-- Records from a collection --

________________________

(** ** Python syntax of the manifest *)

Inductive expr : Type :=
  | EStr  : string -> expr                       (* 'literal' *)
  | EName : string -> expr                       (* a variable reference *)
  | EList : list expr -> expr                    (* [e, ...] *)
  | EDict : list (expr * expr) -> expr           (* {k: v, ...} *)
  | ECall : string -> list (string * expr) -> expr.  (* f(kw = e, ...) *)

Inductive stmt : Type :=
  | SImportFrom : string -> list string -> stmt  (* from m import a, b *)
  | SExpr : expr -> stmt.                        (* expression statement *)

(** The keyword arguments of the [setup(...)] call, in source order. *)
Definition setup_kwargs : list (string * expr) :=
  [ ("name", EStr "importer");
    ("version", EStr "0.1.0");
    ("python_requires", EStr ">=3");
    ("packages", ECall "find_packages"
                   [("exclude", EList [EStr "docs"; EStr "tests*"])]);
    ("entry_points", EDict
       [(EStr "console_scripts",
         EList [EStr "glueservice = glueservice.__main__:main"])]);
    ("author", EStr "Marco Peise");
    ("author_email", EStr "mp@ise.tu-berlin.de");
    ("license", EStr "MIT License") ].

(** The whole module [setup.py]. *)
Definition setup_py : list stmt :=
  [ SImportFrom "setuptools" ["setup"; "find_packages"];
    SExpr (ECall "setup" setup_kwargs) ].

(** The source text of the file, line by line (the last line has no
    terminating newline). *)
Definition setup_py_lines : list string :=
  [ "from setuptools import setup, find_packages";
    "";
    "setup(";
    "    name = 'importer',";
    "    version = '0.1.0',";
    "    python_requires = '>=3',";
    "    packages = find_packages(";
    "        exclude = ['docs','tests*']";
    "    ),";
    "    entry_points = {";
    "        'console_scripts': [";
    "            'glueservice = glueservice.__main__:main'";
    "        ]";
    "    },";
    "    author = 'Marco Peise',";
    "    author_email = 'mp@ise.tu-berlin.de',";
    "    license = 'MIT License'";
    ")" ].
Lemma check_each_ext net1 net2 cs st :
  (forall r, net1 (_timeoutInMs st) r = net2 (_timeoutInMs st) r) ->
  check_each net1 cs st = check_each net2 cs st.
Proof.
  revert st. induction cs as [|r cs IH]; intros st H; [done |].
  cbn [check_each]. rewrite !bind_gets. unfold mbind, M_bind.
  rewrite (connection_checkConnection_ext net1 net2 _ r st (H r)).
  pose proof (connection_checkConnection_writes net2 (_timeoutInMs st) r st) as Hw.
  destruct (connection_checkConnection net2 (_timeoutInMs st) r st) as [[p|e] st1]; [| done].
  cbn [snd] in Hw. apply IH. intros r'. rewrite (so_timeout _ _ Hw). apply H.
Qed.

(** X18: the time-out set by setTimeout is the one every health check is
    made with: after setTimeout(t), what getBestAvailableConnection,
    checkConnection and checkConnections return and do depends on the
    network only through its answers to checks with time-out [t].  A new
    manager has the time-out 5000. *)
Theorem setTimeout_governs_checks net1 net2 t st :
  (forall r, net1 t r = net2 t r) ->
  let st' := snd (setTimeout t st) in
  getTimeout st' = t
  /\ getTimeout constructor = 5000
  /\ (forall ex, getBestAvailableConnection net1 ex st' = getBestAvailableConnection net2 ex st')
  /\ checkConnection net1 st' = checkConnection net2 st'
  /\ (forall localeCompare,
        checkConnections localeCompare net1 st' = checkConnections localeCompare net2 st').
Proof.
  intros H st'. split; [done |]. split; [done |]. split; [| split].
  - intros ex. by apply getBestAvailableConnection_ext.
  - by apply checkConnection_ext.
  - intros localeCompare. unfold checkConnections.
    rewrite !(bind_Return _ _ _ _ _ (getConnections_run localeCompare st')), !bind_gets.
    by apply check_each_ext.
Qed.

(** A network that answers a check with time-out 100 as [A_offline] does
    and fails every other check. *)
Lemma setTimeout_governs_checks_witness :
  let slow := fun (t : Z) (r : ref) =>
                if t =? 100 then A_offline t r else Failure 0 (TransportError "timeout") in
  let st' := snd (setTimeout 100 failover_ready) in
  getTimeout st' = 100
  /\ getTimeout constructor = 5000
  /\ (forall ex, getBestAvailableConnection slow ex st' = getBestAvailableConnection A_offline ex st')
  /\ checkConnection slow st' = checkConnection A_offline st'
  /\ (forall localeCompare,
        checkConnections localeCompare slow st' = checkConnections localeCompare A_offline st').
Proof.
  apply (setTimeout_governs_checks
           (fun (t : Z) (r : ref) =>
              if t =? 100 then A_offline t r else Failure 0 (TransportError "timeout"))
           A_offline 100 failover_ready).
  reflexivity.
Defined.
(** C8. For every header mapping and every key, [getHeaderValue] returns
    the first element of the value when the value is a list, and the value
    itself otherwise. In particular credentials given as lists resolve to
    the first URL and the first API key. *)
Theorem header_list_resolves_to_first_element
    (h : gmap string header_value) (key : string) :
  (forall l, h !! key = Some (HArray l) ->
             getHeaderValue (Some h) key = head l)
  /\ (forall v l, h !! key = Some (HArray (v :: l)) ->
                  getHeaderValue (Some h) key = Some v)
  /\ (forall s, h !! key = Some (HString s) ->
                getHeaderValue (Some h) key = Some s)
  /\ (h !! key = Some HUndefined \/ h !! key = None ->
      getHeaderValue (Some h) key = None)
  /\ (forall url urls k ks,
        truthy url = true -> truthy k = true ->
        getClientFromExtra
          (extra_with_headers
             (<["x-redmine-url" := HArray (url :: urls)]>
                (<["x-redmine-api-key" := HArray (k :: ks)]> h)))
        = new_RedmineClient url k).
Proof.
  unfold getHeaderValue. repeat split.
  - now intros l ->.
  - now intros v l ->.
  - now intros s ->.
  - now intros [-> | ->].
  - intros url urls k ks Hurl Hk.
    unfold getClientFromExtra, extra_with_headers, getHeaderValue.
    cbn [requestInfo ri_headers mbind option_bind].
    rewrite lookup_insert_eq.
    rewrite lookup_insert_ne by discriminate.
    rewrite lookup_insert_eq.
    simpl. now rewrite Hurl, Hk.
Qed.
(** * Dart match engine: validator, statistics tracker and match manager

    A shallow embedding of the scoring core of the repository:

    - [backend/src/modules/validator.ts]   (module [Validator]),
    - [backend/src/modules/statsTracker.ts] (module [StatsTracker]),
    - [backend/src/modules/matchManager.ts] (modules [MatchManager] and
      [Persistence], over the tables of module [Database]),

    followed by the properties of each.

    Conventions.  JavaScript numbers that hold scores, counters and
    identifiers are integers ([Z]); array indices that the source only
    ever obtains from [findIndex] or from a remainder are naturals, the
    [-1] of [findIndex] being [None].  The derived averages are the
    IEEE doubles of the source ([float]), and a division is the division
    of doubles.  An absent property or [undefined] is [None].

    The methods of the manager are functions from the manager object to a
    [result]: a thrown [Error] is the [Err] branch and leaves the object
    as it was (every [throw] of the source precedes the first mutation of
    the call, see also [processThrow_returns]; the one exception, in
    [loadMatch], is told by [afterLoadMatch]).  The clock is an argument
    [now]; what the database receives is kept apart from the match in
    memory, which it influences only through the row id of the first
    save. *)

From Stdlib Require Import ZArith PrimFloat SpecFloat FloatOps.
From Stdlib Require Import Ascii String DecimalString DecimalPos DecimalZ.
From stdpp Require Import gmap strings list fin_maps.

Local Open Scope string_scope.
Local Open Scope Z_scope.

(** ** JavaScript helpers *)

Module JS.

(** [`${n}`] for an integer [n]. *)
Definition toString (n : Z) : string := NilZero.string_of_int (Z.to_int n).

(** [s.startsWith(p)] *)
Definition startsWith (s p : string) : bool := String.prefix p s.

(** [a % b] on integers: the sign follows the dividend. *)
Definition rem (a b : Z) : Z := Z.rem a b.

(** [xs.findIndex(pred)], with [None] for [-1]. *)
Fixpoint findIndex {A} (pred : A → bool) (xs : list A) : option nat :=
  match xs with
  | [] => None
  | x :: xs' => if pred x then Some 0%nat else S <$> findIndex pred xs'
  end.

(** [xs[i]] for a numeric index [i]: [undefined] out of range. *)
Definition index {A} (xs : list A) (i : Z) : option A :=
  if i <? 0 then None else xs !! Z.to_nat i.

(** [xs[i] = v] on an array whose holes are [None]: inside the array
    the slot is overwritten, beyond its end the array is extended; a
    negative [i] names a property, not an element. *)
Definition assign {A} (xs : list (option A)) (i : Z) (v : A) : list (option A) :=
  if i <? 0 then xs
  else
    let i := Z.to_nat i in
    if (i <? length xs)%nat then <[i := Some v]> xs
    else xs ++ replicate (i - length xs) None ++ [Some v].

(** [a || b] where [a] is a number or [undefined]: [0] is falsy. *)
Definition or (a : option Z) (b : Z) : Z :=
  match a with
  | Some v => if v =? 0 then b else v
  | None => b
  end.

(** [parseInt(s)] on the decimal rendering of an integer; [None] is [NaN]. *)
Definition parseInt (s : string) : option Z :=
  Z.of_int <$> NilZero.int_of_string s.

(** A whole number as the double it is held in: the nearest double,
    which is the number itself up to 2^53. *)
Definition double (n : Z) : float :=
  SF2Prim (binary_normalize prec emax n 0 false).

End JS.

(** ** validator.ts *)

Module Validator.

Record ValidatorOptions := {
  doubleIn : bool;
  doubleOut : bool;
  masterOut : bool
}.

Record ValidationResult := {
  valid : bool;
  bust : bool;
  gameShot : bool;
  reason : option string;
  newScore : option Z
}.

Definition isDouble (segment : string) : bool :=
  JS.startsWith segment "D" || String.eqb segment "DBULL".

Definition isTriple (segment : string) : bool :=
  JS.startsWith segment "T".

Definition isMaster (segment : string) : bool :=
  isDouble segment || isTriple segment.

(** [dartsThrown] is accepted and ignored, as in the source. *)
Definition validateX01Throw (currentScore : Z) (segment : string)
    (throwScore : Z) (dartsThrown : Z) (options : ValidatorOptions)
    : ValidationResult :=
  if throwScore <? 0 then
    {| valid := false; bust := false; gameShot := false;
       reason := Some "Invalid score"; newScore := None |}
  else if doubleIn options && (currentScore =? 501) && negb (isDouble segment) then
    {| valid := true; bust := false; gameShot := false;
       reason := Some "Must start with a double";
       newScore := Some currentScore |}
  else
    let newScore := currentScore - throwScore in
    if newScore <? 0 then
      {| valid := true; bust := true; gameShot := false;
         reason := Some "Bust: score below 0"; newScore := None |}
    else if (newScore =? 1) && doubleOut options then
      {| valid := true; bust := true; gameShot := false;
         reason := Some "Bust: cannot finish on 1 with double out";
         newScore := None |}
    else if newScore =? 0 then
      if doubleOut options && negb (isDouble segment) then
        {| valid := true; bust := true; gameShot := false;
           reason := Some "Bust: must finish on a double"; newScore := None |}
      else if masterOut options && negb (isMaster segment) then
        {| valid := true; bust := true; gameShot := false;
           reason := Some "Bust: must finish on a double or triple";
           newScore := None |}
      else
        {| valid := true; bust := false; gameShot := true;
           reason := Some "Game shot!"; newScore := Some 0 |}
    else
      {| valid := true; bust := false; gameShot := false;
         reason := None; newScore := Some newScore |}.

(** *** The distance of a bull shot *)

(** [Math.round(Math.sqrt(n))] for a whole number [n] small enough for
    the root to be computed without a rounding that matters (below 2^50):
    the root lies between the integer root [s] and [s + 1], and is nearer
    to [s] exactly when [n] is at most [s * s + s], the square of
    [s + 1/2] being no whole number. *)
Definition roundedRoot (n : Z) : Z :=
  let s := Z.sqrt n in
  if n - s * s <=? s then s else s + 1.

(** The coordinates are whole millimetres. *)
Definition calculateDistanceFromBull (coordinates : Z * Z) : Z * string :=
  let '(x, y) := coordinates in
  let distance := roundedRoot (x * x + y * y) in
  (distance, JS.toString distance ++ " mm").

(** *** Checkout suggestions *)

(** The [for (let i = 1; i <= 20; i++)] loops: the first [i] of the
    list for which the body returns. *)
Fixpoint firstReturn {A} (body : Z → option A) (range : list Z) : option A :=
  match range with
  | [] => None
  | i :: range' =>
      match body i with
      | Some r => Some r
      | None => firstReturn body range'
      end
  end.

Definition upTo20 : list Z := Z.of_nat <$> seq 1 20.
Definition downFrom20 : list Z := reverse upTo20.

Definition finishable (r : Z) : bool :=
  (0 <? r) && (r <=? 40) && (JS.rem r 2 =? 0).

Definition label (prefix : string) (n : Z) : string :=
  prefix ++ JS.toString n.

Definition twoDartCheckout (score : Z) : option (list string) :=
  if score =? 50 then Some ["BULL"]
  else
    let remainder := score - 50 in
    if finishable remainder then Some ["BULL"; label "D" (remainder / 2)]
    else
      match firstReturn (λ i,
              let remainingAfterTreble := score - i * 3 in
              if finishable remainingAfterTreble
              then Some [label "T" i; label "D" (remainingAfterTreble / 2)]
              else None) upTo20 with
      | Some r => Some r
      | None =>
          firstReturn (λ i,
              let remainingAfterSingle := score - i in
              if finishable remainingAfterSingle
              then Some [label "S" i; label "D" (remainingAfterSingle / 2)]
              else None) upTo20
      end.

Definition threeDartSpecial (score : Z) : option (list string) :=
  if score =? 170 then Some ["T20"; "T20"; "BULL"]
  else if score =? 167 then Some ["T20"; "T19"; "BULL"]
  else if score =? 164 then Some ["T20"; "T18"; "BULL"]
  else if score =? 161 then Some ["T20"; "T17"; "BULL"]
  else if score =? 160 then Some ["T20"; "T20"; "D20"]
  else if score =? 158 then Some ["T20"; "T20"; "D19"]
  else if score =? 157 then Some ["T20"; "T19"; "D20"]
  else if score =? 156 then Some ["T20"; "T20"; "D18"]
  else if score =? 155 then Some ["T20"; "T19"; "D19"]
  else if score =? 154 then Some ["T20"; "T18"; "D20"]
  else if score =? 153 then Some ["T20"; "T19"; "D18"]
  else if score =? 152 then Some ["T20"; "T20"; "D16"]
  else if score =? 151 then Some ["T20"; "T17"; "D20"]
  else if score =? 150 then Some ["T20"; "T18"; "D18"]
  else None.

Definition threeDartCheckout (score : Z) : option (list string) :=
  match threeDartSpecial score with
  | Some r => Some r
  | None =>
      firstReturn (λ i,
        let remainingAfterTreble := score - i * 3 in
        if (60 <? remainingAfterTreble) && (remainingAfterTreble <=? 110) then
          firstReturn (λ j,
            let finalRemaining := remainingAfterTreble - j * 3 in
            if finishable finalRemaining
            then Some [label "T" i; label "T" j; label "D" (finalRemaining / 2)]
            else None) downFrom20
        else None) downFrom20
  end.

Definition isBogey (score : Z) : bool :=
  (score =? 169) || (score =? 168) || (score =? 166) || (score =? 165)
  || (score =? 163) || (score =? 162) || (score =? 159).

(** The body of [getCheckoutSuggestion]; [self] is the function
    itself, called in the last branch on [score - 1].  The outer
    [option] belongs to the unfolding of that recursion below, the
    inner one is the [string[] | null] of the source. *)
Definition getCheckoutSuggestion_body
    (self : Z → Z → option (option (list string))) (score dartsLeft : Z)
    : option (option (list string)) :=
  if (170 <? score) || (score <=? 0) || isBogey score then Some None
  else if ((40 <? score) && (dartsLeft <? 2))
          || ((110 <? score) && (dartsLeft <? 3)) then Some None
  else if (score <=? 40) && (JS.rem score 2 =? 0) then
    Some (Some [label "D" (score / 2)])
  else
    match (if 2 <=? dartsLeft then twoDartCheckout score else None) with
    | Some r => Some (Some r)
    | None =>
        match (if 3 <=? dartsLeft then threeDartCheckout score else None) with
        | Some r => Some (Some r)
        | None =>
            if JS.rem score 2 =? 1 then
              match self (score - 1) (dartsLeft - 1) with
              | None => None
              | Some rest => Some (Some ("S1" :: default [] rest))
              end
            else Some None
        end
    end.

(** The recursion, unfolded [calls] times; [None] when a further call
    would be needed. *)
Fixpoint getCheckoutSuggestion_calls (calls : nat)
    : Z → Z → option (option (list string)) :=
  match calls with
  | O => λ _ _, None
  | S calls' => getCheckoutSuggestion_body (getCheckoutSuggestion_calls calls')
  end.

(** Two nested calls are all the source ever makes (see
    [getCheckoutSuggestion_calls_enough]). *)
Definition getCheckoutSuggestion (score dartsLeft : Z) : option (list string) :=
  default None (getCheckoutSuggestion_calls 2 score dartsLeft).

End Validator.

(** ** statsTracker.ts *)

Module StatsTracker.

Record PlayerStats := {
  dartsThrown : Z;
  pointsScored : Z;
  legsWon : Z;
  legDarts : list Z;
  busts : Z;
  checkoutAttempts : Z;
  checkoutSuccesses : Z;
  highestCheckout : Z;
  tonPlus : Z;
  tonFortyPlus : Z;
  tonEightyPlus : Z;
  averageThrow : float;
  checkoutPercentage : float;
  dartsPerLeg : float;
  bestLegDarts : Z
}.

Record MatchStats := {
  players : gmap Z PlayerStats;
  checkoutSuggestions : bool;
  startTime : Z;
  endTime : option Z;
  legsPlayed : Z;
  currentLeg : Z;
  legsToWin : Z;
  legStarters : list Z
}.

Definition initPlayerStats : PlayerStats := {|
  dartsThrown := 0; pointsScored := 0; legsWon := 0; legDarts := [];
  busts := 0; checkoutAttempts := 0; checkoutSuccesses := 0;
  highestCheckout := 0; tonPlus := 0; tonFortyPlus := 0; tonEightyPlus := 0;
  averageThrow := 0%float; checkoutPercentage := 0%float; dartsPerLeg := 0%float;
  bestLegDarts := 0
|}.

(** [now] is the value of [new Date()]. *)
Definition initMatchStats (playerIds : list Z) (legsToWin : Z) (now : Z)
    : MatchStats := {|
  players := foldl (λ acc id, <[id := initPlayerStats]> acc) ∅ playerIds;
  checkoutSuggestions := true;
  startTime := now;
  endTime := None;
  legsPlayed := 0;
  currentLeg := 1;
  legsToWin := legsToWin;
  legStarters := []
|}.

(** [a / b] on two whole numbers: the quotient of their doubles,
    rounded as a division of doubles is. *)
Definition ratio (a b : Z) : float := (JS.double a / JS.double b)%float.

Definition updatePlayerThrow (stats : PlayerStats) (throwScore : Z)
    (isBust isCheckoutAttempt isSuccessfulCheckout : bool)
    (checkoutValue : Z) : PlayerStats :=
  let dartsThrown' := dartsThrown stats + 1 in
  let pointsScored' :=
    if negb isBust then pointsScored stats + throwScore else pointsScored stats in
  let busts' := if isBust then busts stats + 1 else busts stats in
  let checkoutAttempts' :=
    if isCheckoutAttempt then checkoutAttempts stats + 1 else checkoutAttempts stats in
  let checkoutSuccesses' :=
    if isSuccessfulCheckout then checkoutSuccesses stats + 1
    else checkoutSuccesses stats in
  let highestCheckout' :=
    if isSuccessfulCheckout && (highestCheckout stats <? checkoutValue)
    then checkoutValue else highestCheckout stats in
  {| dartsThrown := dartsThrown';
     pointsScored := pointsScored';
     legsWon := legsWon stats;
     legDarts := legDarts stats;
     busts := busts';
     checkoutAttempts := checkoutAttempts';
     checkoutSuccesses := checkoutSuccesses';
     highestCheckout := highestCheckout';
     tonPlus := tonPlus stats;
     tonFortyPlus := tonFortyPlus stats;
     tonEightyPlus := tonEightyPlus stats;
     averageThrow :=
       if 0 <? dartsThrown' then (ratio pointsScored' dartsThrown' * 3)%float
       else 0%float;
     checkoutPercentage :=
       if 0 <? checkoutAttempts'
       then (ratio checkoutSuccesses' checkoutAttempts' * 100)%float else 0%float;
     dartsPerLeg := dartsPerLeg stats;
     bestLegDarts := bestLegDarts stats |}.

________________________

Look through the entries above and copy each line that has "averageThrow" in it.

  averageThrow : float;
  averageThrow := 0%float; checkoutPercentage := 0%float; dartsPerLeg := 0%float;
     averageThrow :=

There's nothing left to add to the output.